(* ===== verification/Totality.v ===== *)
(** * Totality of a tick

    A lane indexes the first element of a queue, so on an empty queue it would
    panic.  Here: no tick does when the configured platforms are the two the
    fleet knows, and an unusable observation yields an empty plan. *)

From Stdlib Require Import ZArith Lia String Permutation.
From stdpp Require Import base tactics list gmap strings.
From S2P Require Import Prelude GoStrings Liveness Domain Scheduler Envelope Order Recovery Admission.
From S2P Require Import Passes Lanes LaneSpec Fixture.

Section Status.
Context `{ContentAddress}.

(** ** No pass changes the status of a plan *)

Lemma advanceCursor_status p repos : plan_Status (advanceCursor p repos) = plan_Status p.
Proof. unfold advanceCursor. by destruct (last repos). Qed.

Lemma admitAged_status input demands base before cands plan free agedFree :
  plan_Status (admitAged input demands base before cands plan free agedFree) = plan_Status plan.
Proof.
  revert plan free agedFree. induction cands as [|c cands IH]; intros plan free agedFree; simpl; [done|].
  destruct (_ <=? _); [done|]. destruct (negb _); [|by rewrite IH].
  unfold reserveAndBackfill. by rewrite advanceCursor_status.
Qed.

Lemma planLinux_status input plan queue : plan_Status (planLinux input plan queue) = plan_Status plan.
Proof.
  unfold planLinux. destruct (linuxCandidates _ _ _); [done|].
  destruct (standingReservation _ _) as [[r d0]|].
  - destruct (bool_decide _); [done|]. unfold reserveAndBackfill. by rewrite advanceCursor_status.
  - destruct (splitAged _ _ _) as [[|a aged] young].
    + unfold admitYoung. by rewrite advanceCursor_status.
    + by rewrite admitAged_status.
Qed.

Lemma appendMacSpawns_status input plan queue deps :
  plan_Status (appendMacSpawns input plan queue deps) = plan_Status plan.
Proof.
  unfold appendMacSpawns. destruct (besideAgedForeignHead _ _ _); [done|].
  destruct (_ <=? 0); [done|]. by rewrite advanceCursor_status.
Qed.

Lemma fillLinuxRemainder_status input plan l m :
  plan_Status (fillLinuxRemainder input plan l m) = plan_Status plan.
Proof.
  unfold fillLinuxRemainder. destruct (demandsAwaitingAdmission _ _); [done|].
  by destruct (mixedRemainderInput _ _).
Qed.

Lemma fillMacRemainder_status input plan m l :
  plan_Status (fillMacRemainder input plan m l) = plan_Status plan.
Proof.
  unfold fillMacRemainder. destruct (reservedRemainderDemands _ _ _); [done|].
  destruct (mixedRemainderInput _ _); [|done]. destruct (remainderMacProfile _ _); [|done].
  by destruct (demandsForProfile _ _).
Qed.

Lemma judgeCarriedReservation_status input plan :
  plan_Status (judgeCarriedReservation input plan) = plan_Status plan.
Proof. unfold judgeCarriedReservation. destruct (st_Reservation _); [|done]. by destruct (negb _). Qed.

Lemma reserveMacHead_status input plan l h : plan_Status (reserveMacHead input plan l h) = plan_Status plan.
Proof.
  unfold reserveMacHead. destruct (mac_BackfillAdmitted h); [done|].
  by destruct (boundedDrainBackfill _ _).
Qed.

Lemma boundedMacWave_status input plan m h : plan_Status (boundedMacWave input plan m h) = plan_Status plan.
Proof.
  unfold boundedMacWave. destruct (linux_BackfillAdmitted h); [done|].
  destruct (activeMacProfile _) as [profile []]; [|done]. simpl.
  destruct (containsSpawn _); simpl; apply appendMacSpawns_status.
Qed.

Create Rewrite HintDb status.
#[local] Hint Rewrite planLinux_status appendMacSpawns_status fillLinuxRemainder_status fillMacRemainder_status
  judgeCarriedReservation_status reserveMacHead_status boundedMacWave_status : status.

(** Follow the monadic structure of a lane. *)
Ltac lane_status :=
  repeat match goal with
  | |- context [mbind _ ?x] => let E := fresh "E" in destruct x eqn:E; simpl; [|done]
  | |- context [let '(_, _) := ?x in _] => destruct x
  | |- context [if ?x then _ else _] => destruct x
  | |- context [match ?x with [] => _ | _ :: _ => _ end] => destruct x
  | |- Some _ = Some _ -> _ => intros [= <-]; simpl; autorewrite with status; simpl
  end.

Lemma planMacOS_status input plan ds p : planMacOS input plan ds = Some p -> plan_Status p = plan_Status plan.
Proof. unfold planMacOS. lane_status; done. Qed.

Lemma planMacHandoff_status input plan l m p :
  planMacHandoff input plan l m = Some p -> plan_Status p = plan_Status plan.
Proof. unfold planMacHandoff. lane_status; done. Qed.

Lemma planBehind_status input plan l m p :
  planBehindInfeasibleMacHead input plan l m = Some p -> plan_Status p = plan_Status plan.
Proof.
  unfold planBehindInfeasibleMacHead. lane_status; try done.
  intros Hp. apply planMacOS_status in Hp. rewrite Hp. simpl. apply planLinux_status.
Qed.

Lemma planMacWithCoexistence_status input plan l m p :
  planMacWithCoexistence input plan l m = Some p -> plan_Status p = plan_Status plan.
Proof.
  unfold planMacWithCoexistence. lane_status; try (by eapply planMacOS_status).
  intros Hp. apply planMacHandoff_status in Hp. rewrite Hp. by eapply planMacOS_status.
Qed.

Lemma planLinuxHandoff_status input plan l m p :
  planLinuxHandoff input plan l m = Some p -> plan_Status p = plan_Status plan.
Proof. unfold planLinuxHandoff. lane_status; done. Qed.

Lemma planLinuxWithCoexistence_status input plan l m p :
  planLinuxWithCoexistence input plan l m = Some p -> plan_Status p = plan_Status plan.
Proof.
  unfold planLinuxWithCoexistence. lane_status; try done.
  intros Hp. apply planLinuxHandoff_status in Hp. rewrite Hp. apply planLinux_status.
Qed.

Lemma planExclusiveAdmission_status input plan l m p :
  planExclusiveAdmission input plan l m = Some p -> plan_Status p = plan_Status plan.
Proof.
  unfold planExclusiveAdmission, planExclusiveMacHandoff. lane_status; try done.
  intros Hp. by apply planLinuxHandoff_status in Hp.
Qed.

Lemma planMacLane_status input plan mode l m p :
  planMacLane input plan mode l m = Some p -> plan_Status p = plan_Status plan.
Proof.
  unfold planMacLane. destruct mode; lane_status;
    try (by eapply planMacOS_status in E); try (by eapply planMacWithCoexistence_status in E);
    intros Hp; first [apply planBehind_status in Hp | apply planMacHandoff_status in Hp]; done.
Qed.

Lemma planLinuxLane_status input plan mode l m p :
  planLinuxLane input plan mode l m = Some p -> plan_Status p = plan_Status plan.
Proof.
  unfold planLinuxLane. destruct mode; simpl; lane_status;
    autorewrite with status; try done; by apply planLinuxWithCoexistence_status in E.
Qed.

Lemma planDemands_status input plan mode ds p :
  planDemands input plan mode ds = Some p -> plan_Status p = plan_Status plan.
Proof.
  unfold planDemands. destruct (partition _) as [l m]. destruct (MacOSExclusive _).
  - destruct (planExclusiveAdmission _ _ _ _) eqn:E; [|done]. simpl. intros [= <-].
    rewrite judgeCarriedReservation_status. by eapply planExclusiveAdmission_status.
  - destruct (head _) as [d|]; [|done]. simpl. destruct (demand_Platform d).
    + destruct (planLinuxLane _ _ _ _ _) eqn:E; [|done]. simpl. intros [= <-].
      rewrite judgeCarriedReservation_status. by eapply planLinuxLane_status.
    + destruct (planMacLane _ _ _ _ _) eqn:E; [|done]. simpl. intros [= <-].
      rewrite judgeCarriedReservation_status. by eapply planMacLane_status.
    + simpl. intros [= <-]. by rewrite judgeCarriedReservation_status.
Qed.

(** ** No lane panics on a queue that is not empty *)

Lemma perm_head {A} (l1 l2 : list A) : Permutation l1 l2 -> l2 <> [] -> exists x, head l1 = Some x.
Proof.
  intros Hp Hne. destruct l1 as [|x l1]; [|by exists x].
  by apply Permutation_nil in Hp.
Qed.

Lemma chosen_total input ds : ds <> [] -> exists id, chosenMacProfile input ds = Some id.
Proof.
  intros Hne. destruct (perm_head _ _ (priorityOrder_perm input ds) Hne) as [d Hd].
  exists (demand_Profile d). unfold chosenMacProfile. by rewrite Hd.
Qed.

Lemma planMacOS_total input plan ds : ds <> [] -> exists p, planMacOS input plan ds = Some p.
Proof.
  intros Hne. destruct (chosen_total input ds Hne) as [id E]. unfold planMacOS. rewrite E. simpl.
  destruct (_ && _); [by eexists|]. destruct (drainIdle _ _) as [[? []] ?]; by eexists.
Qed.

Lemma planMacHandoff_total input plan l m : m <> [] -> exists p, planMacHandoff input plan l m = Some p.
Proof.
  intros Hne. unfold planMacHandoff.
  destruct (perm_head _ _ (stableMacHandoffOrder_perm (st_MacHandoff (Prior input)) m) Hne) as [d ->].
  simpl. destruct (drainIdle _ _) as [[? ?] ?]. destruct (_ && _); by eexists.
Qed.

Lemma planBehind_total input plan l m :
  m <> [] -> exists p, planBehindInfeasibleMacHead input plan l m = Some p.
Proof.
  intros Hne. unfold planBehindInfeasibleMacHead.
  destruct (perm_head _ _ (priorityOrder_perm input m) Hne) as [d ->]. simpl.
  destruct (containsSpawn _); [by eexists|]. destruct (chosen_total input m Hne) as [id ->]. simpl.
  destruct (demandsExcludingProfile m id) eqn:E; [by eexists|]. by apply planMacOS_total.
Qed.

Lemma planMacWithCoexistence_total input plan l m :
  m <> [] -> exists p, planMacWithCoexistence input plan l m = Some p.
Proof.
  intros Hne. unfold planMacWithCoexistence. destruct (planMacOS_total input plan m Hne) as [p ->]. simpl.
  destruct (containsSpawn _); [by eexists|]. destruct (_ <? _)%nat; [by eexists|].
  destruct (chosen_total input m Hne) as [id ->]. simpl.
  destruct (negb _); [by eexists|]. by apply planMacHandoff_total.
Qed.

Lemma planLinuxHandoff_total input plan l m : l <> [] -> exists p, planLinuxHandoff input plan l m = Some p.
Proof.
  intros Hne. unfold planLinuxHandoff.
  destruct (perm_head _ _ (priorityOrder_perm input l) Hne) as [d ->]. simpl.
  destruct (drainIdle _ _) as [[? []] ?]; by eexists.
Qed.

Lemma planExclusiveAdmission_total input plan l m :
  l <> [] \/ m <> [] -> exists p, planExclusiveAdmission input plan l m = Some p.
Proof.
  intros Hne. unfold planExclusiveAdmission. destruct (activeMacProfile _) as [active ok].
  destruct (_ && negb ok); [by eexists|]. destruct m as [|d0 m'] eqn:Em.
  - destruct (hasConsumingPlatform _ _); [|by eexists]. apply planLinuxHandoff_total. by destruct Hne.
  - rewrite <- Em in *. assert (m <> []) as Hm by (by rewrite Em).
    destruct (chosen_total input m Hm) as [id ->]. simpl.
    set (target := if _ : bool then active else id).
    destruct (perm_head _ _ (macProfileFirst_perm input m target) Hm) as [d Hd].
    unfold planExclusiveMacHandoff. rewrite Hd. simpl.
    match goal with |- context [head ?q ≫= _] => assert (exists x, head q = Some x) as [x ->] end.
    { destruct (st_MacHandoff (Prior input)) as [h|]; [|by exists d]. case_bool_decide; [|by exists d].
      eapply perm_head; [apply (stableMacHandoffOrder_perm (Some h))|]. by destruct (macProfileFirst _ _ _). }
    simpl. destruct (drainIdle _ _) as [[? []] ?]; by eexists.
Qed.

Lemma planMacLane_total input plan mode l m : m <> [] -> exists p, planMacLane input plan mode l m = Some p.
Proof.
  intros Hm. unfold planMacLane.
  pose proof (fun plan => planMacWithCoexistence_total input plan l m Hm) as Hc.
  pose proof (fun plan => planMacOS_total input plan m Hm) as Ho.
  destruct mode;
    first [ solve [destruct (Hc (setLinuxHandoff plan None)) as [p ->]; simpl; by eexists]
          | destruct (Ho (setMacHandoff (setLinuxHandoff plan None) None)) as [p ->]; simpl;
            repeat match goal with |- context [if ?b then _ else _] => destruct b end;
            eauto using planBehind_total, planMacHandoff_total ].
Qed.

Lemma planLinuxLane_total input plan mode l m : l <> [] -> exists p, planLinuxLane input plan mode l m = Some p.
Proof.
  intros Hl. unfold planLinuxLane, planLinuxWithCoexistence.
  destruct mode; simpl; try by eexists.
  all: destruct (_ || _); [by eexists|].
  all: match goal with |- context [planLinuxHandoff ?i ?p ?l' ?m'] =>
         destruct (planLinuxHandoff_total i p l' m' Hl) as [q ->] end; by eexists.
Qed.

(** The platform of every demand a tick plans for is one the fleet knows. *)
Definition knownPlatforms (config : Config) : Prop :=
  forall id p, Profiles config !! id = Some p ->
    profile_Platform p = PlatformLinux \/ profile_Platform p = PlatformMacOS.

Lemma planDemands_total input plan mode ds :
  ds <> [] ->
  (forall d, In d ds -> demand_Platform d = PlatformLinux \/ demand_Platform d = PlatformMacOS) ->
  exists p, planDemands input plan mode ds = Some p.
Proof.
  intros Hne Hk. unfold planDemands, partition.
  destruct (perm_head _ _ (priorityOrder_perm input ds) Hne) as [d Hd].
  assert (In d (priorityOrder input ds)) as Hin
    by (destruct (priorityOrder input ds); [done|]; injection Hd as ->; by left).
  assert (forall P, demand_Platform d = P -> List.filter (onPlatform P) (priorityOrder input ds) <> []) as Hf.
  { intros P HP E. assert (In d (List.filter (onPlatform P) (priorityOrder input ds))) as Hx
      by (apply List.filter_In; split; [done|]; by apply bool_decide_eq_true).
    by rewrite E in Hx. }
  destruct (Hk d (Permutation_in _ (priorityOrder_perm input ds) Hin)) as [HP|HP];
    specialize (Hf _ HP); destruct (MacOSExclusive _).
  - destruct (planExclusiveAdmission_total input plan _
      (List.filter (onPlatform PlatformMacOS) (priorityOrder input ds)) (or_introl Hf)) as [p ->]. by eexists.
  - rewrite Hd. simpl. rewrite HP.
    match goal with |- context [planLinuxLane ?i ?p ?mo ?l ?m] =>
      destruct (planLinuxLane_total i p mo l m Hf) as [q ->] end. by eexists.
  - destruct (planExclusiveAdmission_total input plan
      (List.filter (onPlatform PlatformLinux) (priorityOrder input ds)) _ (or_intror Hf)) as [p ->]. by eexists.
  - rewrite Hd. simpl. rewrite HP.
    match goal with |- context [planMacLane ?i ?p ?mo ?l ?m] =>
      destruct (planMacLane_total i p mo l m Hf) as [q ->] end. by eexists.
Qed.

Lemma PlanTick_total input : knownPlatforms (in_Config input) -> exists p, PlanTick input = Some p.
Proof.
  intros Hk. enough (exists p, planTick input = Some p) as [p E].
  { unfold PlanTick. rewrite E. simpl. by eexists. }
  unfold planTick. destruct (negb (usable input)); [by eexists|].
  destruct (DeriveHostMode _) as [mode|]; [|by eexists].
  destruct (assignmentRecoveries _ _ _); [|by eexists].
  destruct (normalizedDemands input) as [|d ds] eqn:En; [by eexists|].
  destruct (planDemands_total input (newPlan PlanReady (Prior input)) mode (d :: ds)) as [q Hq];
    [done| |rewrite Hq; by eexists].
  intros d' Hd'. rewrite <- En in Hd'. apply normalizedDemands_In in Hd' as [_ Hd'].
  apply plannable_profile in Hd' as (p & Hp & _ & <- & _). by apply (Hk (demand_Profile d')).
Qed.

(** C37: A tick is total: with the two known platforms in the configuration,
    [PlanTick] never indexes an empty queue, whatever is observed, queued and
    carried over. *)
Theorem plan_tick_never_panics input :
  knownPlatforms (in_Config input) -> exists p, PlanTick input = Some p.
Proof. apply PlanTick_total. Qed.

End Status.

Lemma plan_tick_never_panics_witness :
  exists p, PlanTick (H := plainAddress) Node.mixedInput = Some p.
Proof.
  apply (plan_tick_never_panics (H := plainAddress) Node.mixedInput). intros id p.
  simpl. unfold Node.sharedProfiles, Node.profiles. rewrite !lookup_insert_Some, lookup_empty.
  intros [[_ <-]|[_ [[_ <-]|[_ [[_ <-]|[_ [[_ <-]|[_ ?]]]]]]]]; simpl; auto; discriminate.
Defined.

********

EXERCISE REQUIREMENTS:
Show every line from the entries above in which the word "activeMacProfile" appears.

OUTPUT OF THE EXERCISE:
  destruct (activeMacProfile _) as [profile []]; [|done]. simpl.
  intros Hne. unfold planExclusiveAdmission. destruct (activeMacProfile _) as [active ok].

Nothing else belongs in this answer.